Exercise directions:
Would you please return the lines of the entries below starting at the line that has "I2 Hab Hr0." and ending at the line that has "eapply inv_ghost; [..|exact I2]; done.", both included, exactly as they are?

Records Start Marker

(* ===== verification/Pins.v ===== *)
(** The ledger of write-through pins ([components/dispatcher/src/background.rs],
    [WriteThroughPins]). A new entry keeps one read reference until its data has
    been written through; the ledger records which keys hold such a reference, so
    that [remove] can take it over from a job that is queued or running, and the
    two agree on who releases the reference and who frees the slot. *)

From S2P Require Import Prelude LruList EvictionPolicy DispatchMap.

Module WriteThroughPins.
Import Policy.

Record PinState := mkPin {
  pinned : bool;
  queued : bool;
  running : bool;
  removed : bool;
  stale : nat
}.

Definition idle_pin : PinState := mkPin false false false false 0.

Inductive JobStart := Owned | Stale | Untracked.

(** [keys.entry(key).or_default()]. *)
Definition pin_of (keys : gmap Z PinState) (key : Z) : PinState := default idle_pin (keys !! key).

Definition is_idle (s : PinState) : bool :=
  negb (pinned s) && negb (queued s) && negb (running s) && (stale s =? 0).

Definition forget_if_idle (keys : gmap Z PinState) (key : Z) : gmap Z PinState :=
  match keys !! key with
  | Some s => if is_idle s then delete key keys else keys
  | None => keys
  end.

(** [enqueued] is the answer of the closure that queues the job. *)
Definition pin (keys : gmap Z PinState) (key : Z) (enqueued : bool) : gmap Z PinState :=
  let s := pin_of keys key in
  <[key := mkPin true enqueued (running s) (removed s) (stale s)]> keys.

Definition start (keys : gmap Z PinState) (key : Z) : JobStart * gmap Z PinState :=
  match keys !! key with
  | None => (Untracked, keys)
  | Some s =>
      match stale s with
      | S n =>
          (Stale, forget_if_idle (<[key := mkPin (pinned s) (queued s) (running s) (removed s) n]> keys) key)
      | O =>
          if negb (queued s) then (Untracked, keys)
          else (Owned, <[key := mkPin (pinned s) false true (removed s) (stale s)]> keys)
      end
  end.

(** The ledger's part of [finish]: whether the job still owns the pin, and the
    ledger after [settle]. *)
Definition finish (keys : gmap Z PinState) (key : Z) : bool * gmap Z PinState :=
  match keys !! key with
  | None => (true, keys)
  | Some s =>
      (negb (removed s), forget_if_idle (<[key := mkPin false (queued s) false false (stale s)]> keys) key)
  end.

(** [remove_entry]: [None] when refused, otherwise whether the running job is to
    free the slot. *)
Definition remove_entry {T} `{IEvictionPolicy T} (m : DispatchMap.Map T) (keys : gmap Z PinState) (key : Z) :
    outcome (option bool * DispatchMap.Map T * gmap Z PinState) :=
  let s := pin_of keys key in
  if negb (pinned s) then
    '(x, m) ← DispatchMap.remove m key;
    Ret (match x with Ok _ => Some false | Err _ => None end, m, keys)
  else
    match DispatchMap.release_read m key with
    | (Err _, m) => Ret (None, m, keys)
    | (Ok _, m) =>
        '(x, m) ← DispatchMap.remove m key;
        match x with
        | Err _ => Ret (None, (DispatchMap.take_read m key).2, keys)
        | Ok _ =>
            let stale := if queued s then S (stale s) else stale s in
            Ret (Some (running s), m,
                 forget_if_idle (<[key := mkPin false false (running s) (running s) stale]> keys) key)
        end
    end.

(** The outcome of the latest write-through of each key. *)
Definition record_write (failed : gset Z) (key : Z) (landed : bool) : gset Z :=
  if landed then failed ∖ {[key]} else failed ∪ {[key]}.

Definition failed_writes (failed : gset Z) (resident : Z → bool) : nat * gset Z :=
  let kept := filter (λ key, resident key = true) failed in (size kept, kept).

(** The ledger seen as a function of the key: forgetting an idle state changes
    nothing. *)
Lemma forget_if_idle_pin_of keys key k :
  removed (pin_of keys key) = false ∨ running (pin_of keys key) = true →
  pin_of (forget_if_idle keys key) k = pin_of keys k.
Proof.
  unfold forget_if_idle, pin_of. destruct (keys !! key) as [s|] eqn:E; [|done].
  destruct (is_idle s) eqn:Ei; [|done]. simpl. intros Hr.
  destruct (decide (k = key)) as [->|Hne]; [|by rewrite lookup_delete_ne].
  rewrite lookup_delete_eq, E. simpl. unfold is_idle in Ei. destruct s as [[] [] [] [] []]; naive_solver.
Qed.

Lemma pin_of_insert keys key s k : pin_of (<[key := s]> keys) k = if decide (k = key) then s else pin_of keys k.
Proof.
  unfold pin_of. destruct (decide (k = key)) as [->|]; [by rewrite lookup_insert_eq|by rewrite lookup_insert_ne].
Qed.

End WriteThroughPins.
(** Segmentation is exact: for a transfer limit that is a whole number of
    sectors, the transfer is cut into [ceil(total / limit)] segments; segment [i]
    starts [i * limit] bytes into the buffer and at the sector of those bytes, and
    every segment but the last is exactly the limit. Together they cover each byte
    once, in order; the loop needs no more rounds than bytes. *)
Theorem segment_io_exact start total mts ss :
  0 < mts → 0 < ss → (ss | mts) → 0 ≤ start → 0 ≤ total → total + mts < 2 ^ 64 → start + total < 2 ^ 64 →
  segment_io start total mts ss =
  Ret (segment start total mts ss <$> seq 0 (Z.to_nat ((total + mts - 1) / mts))).
Proof.
  intros Hm Hs Hd H0 Ht Hb Hl. unfold segment_io.
  rewrite (proj2 (Z.leb_gt _ _)), (proj2 (Z.leb_gt _ _)) by lia.
  destruct (Z.eqb_spec total 0) as [->|Hz].
  - rewrite (Z.div_small (0 + mts - 1)) by lia. done.
  - pose proof (segment_loop_spec start total mts ss _ (Z.to_nat total) 0 Hm Hs Hd H0 Ht Hb Hl eq_refl) as H.
    simpl in H. rewrite Z.sub_0_r, Z.div_0_l, Z.add_0_r, Nat.sub_0_r in H by lia. apply H; lia.
Qed.

Lemma segment_io_exact_witness :
  segment_io 100 10000 4096 512 =
  Ret [mkSegment 0 100 4096; mkSegment 4096 108 4096; mkSegment 8192 116 1808].
Proof.
  rewrite (segment_io_exact 100 10000 4096 512); [reflexivity|lia|lia|by exists 8|lia..].
Defined.

End IoSegmenter.

(** * Eviction *)

Module Dispatcher.
Import Policy.
Local Open Scope Z_scope.

Definition EVICT_SCAN_STEP : nat := 4.
Definition EVICT_SCAN_MAX : nat := 1024.

Inductive DispatcherError :=
| KeyNotFound (key : Z)
| AlreadyExists (key : Z)
| AllocationFailed
| InvalidParameter
| IoError
| Timeout.

Abbreviation res A := (result A DispatcherError).

(** The eviction counters of [TierEventCounters]. *)
Record Counters := mkCounters {
  evictions_from_memory : nat;
  blocked_by_pin : nat;
  blocked_unpersisted : nat;
  scans_exhausted : nat
}.

Definition count_evicted (c : Counters) : Counters :=
  mkCounters (S (evictions_from_memory c)) (blocked_by_pin c) (blocked_unpersisted c) (scans_exhausted c).
Definition count_pinned (c : Counters) : Counters :=
  mkCounters (evictions_from_memory c) (S (blocked_by_pin c)) (blocked_unpersisted c) (scans_exhausted c).
Definition count_unpersisted (c : Counters) : Counters :=
  mkCounters (evictions_from_memory c) (blocked_by_pin c) (S (blocked_unpersisted c)) (scans_exhausted c).
Definition count_exhausted (c : Counters) : Counters :=
  mkCounters (evictions_from_memory c) (blocked_by_pin c) (blocked_unpersisted c) (S (scans_exhausted c)).

Section ops.
Context {S1 S2 : Type} `{P1 : IEvictionPolicy S1, P2 : IEvictionPolicy S2}.

Record State := mkState {
  dm : DispatchMap.Map S1;
  mt : MemoryTier.Tier S2;
  counters : Counters
}.

Definition set_counters (d : State) (c : Counters) : State := mkState (dm d) (mt d) c.

(** The loop over the candidates. *)
Fixpoint evict_scan (d : State) (cands : list Z) : outcome (bool * State) :=
  match cands with
  | [] => Ret (false, set_counters d (count_exhausted (counters d)))
  | cand :: cands =>
      match DispatchMap.try_evict_to_block (dm d) cand with
      | (Ok _, m) =>
          '(_, t) ← MemoryTier.remove (mt d) cand;
          Ret (true, mkState m t (count_evicted (counters d)))
      | (Err (DispatchMap.ActiveReferences _), m) =>
          evict_scan (mkState m (mt d) (count_pinned (counters d))) cands
      | (Err _, m) =>
          evict_scan (mkState m (mt d) (count_unpersisted (counters d))) cands
      end
  end.

Definition evict_one_clean (d : State) (scan : nat) : outcome (bool * State) :=
  cands ← MemoryTier.oldest_keys (mt d) scan;
  evict_scan d cands.

(** The scan at the regular depth, or else the one at full depth. *)
Definition evict_widening (d : State) (scan : nat) : outcome (bool * State) :=
  '(freed, d) ← evict_one_clean d scan;
  if (freed : bool) then Ret (true, d)
  else if (scan <? EVICT_SCAN_MAX)%nat then evict_one_clean d EVICT_SCAN_MAX
  else Ret (false, d).

(** The [while] loop; [budget] is the number of attempts left, and every round
    uses one. *)
Fixpoint evict_loop (budget : nat) (d : State) (needed : Z) (attempts : nat) : outcome (res unit * State) :=
  total ← add_w 64 (MemoryTier.used (mt d)) needed;
  if negb (MemoryTier.capacity (mt d) <? total) then Ret (Ok (), d)
  else
    let attempts := S attempts in
    match budget with
    | O => Ret (Err AllocationFailed, d)
    | S budget =>
        let scan := Nat.min (EVICT_SCAN_STEP * attempts) EVICT_SCAN_MAX in
        '(freed, d) ← evict_widening d scan;
        if (freed : bool) then evict_loop budget d needed attempts
        else Ret (Err AllocationFailed, d)
    end.
Lemma remove_found_spec g w w1 k e e1 g1 flip :
  inv g w → loose g = None → entry w k = Some e → inv g1 w1 → entry w1 k = Some e1 →
  flipped g g1 w1 k (DispatchMap.location e) (DispatchMap.location e1) flip →
  ∃ x w', ('(x, m) ← DispatchMap.remove (dm w1) k;
    let w1 := set_dm w1 m in
    match x with
    | Ok _ => free_removed w1 k false (DispatchMap.stored (DispatchMap.location e1))
    | Err (DispatchMap.ActiveReferences _) =>
        '(taken, m, ks) ← remove_entry (dm w1) (pins w1) k;
        let w1 := set_pins (set_dm w1 m) ks in
        match taken with
        | Some job_frees_slot => free_removed w1 k job_frees_slot (DispatchMap.stored (DispatchMap.location e1))
        | None =>
            Ret (Err (Dispatcher.KeyNotFound k),
                 match flip with
                 | Some (pointer, size) => set_dm w1 (DispatchMap.promote_block_to_memory_tier (dm w1) k pointer size).2
                 | None => w1
                 end)
        end
    | Err _ => Ret (Err (Dispatcher.KeyNotFound k), w1)
    end) = Ret (x, w') ∧ remove_answer g w k x w'.
Proof.
  intros I Hno He I1 He1 Fl. destruct (flipped_ghost _ _ _ _ _ _ _ Fl) as (Hr1 & Hc1 & Hno1 & Hp1). rewrite Hno in Hno1.
  pose proof (cache_entry _ _ _ _ I He) as Hcs.
  assert (∀ w2 lo, left_loose w1 k (DispatchMap.location e1) lo → inv (dropped g1 k (DispatchMap.location e1) lo) w2 →
    is_Some (left_pend g1 k (DispatchMap.location e1) !! k) ∨ running (pin_at w2 k) = false → refs g k = 0 →
    ∃ x w', free_removed w2 k false (DispatchMap.stored (DispatchMap.location e1)) = Ret (x, w') ∧ remove_answer g w k x w') as Done.
  { intros w2 lo Hlo I2 Hab Hr0.
    destruct (absent_state _ _ k I2) as [He2 Hl2]; [simpl; apply lookup_delete_eq|done|].
    destruct (free_removed_spec g1 w1 w2 k _ lo (DispatchMap.stored (DispatchMap.location e1)) I2 Hlo) as (w' & -> & I' & _); [done..|].
    exists (Ok ()), w'. split; [done|]. rewrite Hr1, Hc1, Hp1 in I'. by split_and!. }
  destruct (inv_dm_remove size_of g1 w1 k I1 Hno1) as (x & m & -> & Hm). rewrite bind_Ret_l. rewrite He1 in Hm.
  destruct x as [u|[]]; try done.
  { destruct Hm as (Hr0 & lo & Hlo & I2). destruct (unreferenced_unpinned _ _ _ _ I1 He1 Hr0) as [Hl Hrf].
    apply (Done _ lo); try done; [|congruence]. right. by injection Hl. }
  destruct Hm as [Hrn ->]. rewrite set_dm_dm. cbv zeta.
  destruct (inv_remove_entry size_of g1 w1 k e1 I1 Hno1 He1) as (x & m & ks & -> & Hx). rewrite bind_Ret_l.
  destruct (inv_counted _ _ _ _ _ I1 He1) as (_ & _ & Hct & _). destruct x as [f|].
  - destruct Hx as (Hr0 & lo & Hlo & Ef & I2). rewrite Hr0 in Hct.
    destruct (pinned (pin_at w1 k)) eqn:Hpin; simpl in Hct; [|lia]. simpl in Ef.
    destruct (pinned_resident _ _ _ _ I1 Hpin) as (e0 & ptr & sz & b & He0 & El & _ & _ & _ & Hpd & _).
    rewrite He1 in He0. injection He0 as <-. rewrite El in *. destruct f.
    + exists (Ok ()), (set_pins (set_dm w1 m) ks). split; [done|]. split; [done|]. split; [congruence|].
      destruct Fl as [(-> & _)|(? & ? & ? & ? & _ & _ & ? & _)]; [|congruence]. rewrite (delete_id (pend g)) by done.
      eapply inv_ghost; [..|exact I2]; done.
    + apply (Done _ lo); try done; [|congruence]. left. simpl. rewrite lookup_insert_eq. by eexists.
  - destruct Hx as (Hr0 & I2 & Sl). destruct (same_location_entry _ _ _ _ Sl He1) as (e2 & He2 & El2).
    eexists _, _. split; [done|]. split; [done|]. split; [right; congruence|].
    apply (unflip_spec g g1 w _ k e e2 flip); try done. rewrite El2.
    destruct Fl as [Fl|(p & sz & loc & b & ? & ? & ? & ? & Hs & ?)]; [by left|right]. exists p, sz, loc, b. auto 10.
Qed.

Records End Marker

Problem solution:
  { intros w2 lo Hlo I2 Hab Hr0.
    destruct (absent_state _ _ k I2) as [He2 Hl2]; [simpl; apply lookup_delete_eq|done|].
    destruct (free_removed_spec g1 w1 w2 k _ lo (DispatchMap.stored (DispatchMap.location e1)) I2 Hlo) as (w' & -> & I' & _); [done..|].
    exists (Ok ()), w'. split; [done|]. rewrite Hr1, Hc1, Hp1 in I'. by split_and!. }
  destruct (inv_dm_remove size_of g1 w1 k I1 Hno1) as (x & m & -> & Hm). rewrite bind_Ret_l. rewrite He1 in Hm.
  destruct x as [u|[]]; try done.
  { destruct Hm as (Hr0 & lo & Hlo & I2). destruct (unreferenced_unpinned _ _ _ _ I1 He1 Hr0) as [Hl Hrf].
    apply (Done _ lo); try done; [|congruence]. right. by injection Hl. }
  destruct Hm as [Hrn ->]. rewrite set_dm_dm. cbv zeta.
  destruct (inv_remove_entry size_of g1 w1 k e1 I1 Hno1 He1) as (x & m & ks & -> & Hx). rewrite bind_Ret_l.
  destruct (inv_counted _ _ _ _ _ I1 He1) as (_ & _ & Hct & _). destruct x as [f|].
  - destruct Hx as (Hr0 & lo & Hlo & Ef & I2). rewrite Hr0 in Hct.
    destruct (pinned (pin_at w1 k)) eqn:Hpin; simpl in Hct; [|lia]. simpl in Ef.
    destruct (pinned_resident _ _ _ _ I1 Hpin) as (e0 & ptr & sz & b & He0 & El & _ & _ & _ & Hpd & _).
    rewrite He1 in He0. injection He0 as <-. rewrite El in *. destruct f.
    + exists (Ok ()), (set_pins (set_dm w1 m) ks). split; [done|]. split; [done|]. split; [congruence|].
      destruct Fl as [(-> & _)|(? & ? & ? & ? & _ & _ & ? & _)]; [|congruence]. rewrite (delete_id (pend g)) by done.
      eapply inv_ghost; [..|exact I2]; done.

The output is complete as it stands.